6.1.5 Dimensionality Reduction & Clustering

After selecting highly variable genes (HVGs), we reduce dimensionality, build a cell–cell graph, cluster cells, and visualize in 2D.

A. Principal Component Analysis (PCA)
  • Purpose: capture the main axes of variation in your data
  • Scanpy (Python)
  # compute PCA
  sc.tl.pca(adata, svd_solver='arpack')
  # visualize explained variance
  sc.pl.pca_variance_ratio(adata, log=True, n_pcs=50)

Seurat (R)

# compute PCA on variable features
seurat_obj <- RunPCA(seurat_obj, features=VariableFeatures(seurat_obj))
# elbow plot to choose # of PCs
ElbowPlot(seurat_obj, ndims=50)

B. Neighborhood Graph (k-Nearest Neighbors)

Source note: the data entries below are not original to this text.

Lemma find_fork_Ok :
  p <> [] ->
  exists f common old_branch new_branch,
    find_fork (E:=E) s ForkChanges_default (Z.of_nat (length p) - 1) block new_ext = Ok f /\
    p = common ++ old_branch /\ q = common ++ new_branch /\ common <> [] /\
    (old_branch = [] \/ new_branch = [] \/ head old_branch <> head new_branch) /\
    attached_blocks f = new_branch ++ [block] /\ detached_blocks f ≡ₚ old_branch /\ exts_match f /\
    (length (dirty_exts f) = length (attached_blocks f) \/ seen_below f).
Proof.
  intros Hpne. assert (0 < length p)%nat by (destruct p; [done|cbn; lia]).
  assert (0 < length q)%nat.
  { destruct q; [|cbn; lia]. destruct p; [done|]. discriminate Hgenesis. }
  unfold find_fork, u64_sub. rewrite Hnumber, fit_in_range by zlia. step.
  set (f0 := push_attached (push_dirty_ext ForkChanges_default new_ext) block).
  set (i0 := mkGlobalIndex _ _ _).
  assert (at_index (length q - 1) f0 i0) as Hi0.
  { split; cbn; [lia| | |split; cbn; [lia|]|done|done].
    - rewrite last_lookup in Hparent. rewrite <- Hparent. by rewrite Nat.sub_1_r.
    - by rewrite drop_ge by lia.
    - constructor; [by left|constructor]. }
  assert (exists f1 i1 k, alignment_fork (E:=E) s f0 i0 (Z.of_nat (length q))
      (Z.of_nat (length p) - 1) = Ok (f1, i1) /\ (k < length p)%nat /\ at_index k f1 i1 /\
      detached_blocks f1 ≡ₚ drop (S k) p /\ (S k = length p \/ S k = length q))
    as (f1 & i1 & k & -> & Hk & Hi1 & Hd1 & Hshort).
  { unfold alignment_fork. destruct (Z.leb_spec (Z.of_nat (length q)) (Z.of_nat (length p) - 1)).
    - replace (Z.of_nat (length p) - 1 + 1 - Z.of_nat (length q))
        with (Z.of_nat (length p) - Z.of_nat (length q)) by lia.
      destruct (align_detached f0 (length q)) as (f1 & -> & Hd & Ha & He); [lia|]. step.
      exists f1, i0, (length q - 1)%nat. split_and!; [done|lia| | |lia].
      + destruct Hi0 as [A1 A2 A3 [A4 A5] A6 A7]. unfold exts_match, seen_below in *.
        split; unfold exts_match, seen_below; by rewrite ?Ha, ?He.
      + rewrite Hd, app_nil_r. by replace (S (length q - 1)) with (length q) by lia.
    - destruct (iterate_index (length q - length p) (length p - 1) f0 i0) as (f1 & i1 & Hit & Hi1 & Hd).
      { by replace (length q - length p + (length p - 1))%nat with (length q - 1)%nat by lia. }
      exists f1, i1, (length p - 1)%nat. split_and!; [|lia|done| |lia].
      + rewrite <- Hit. f_equal. cbn. lia.
      + rewrite Hd, drop_ge by lia. done. }
  step. unfold find_fork_until_latest_common. rewrite (ai_number _ _ _ Hi1), Nat2Z.id.
  destruct (latest_common_Ok k f1 i1 Hk Hi1 Hd1) as (f2 & i2 & c & -> & Hi2 & Hc & Hle & Hd2). step.
  destruct (lookup_lt_is_Some_2 p c) as [b Hb]; [lia|]. pose proof Hb as Hb'. rewrite Hc in Hb'.
  exists f2, (take (S c) p), (drop (S c) p), (drop (S c) q). split_and!; [done|..].
  - by rewrite take_drop.
  - rewrite (path_agree s p q c b) by done. by rewrite take_drop.
  - intros Hn. apply (f_equal length) in Hn. rewrite length_take in Hn. cbn [length] in Hn. lia.
  - destruct Hle as [->|[_ Hne]]; [|right; right; by rewrite !head_lookup, !lookup_drop, !Nat.add_0_r].
    destruct Hshort; [left|right; left]; apply drop_ge; lia.
  - apply Hi2.
  - done.
  - apply Hi2.
  - destruct (gi_unseen i2) eqn:Hu; [left|right]; by apply Hi2.
Qed.
End find_fork.

(** C10: the search of the fork is total and exact.  Let the main chain be the path
    [p] and the parent of the new block be the end of the path [q], from the same
    genesis block.  Then [find_fork] does not panic; it detaches what [p] has, and
    attaches what [q] and the block have, beyond their longest common prefix; and
    the exts it collects are those of the last attached blocks, in order. *)
Theorem find_fork_spec {E} s p q block new_ext :
  path s p -> path s q -> indexed s p -> p <> [] -> p !! 0%nat = q !! 0%nat ->
  BlockView_number block = Z.of_nat (length q) ->
  block_hash <$> last q = Some (parent_hash (BlockView_raw block)) ->
  (forall b, b ∈ q -> is_Some (col_ext s !! block_hash b)) ->
  Z.of_nat (length q) < 2 ^ 64 ->
  exists f common old_branch new_branch,
    find_fork (E:=E) s ForkChanges_default (Z.of_nat (length p) - 1) block new_ext = Ok f /\
    p = common ++ old_branch /\ q = common ++ new_branch /\ common <> [] /\
    (old_branch = [] \/ new_branch = [] \/ head old_branch <> head new_branch) /\
    attached_blocks f = new_branch ++ [block] /\ detached_blocks f ≡ₚ old_branch /\
    exts_match s block new_ext f.
Proof.
  intros. destruct (find_fork_Ok (E:=E) s p q block new_ext) as
    (f & common & old & new & Hf & Hc & Hn & Hne & Hfork & Ha & Hd & He & _); eauto 20.
Qed.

  • Purpose: connect each cell to its k nearest neighbors in PC space
  • Scanpy:
sc.pp.neighbors(adata, 
                n_neighbors=15,   # number of neighbors
                n_pcs=30)         # number of PCs to use
  • Seurat
seurat_obj <- FindNeighbors(
  seurat_obj,
  dims = 1:30,         # use top 30 PCs
  k.param = 15         # number of neighbors
)

C. UMAP & t-SNE Visualization

  • UMAP: preserves local + global structure; fast

  • t-SNE: preserves local neighborhoods; may distort global distances

  • Scanpy (Python)

# UMAP
sc.tl.umap(adata)
sc.pl.umap(adata, color=['leiden','n_genes'], size=20)

# t-SNE (optional)
sc.tl.tsne(adata, n_pcs=30)
sc.pl.tsne(adata, color='leiden', size=20)
  • Seurat
# UMAP
seurat_obj <- RunUMAP(seurat_obj, dims = 1:30)
DimPlot(seurat_obj, reduction = "umap", label = TRUE)

# t-SNE
seurat_obj <- RunTSNE(seurat_obj, dims = 1:30)
DimPlot(seurat_obj, reduction = "tsne", label = TRUE)

D. Clustering (Leiden / Louvain)

  • Purpose: group cells into putative cell types or states

  • Scanpy (Leiden)

sc.tl.leiden(adata, resolution=0.5)
sc.pl.umap(adata, color='leiden')
  • Seurat (Louvain)
seurat_obj <- FindClusters(
  seurat_obj,
  resolution = 0.5,    # adjust to get more/fewer clusters
  algorithm = 1        # 1 = Louvain; 4 = Leiden
)
DimPlot(seurat_obj, label = TRUE)

E. Best Practices

  • Choose the number of PCs by inspecting the elbow plot or variance ratio.
  • Tune n_neighbors (10–30) and resolution (0.2–1.2) to match expected biological granularity.
  • Always visualize both UMAP and t-SNE to confirm clustering consistency.
  • Annotate clusters using known marker genes (see Section 6.1.6).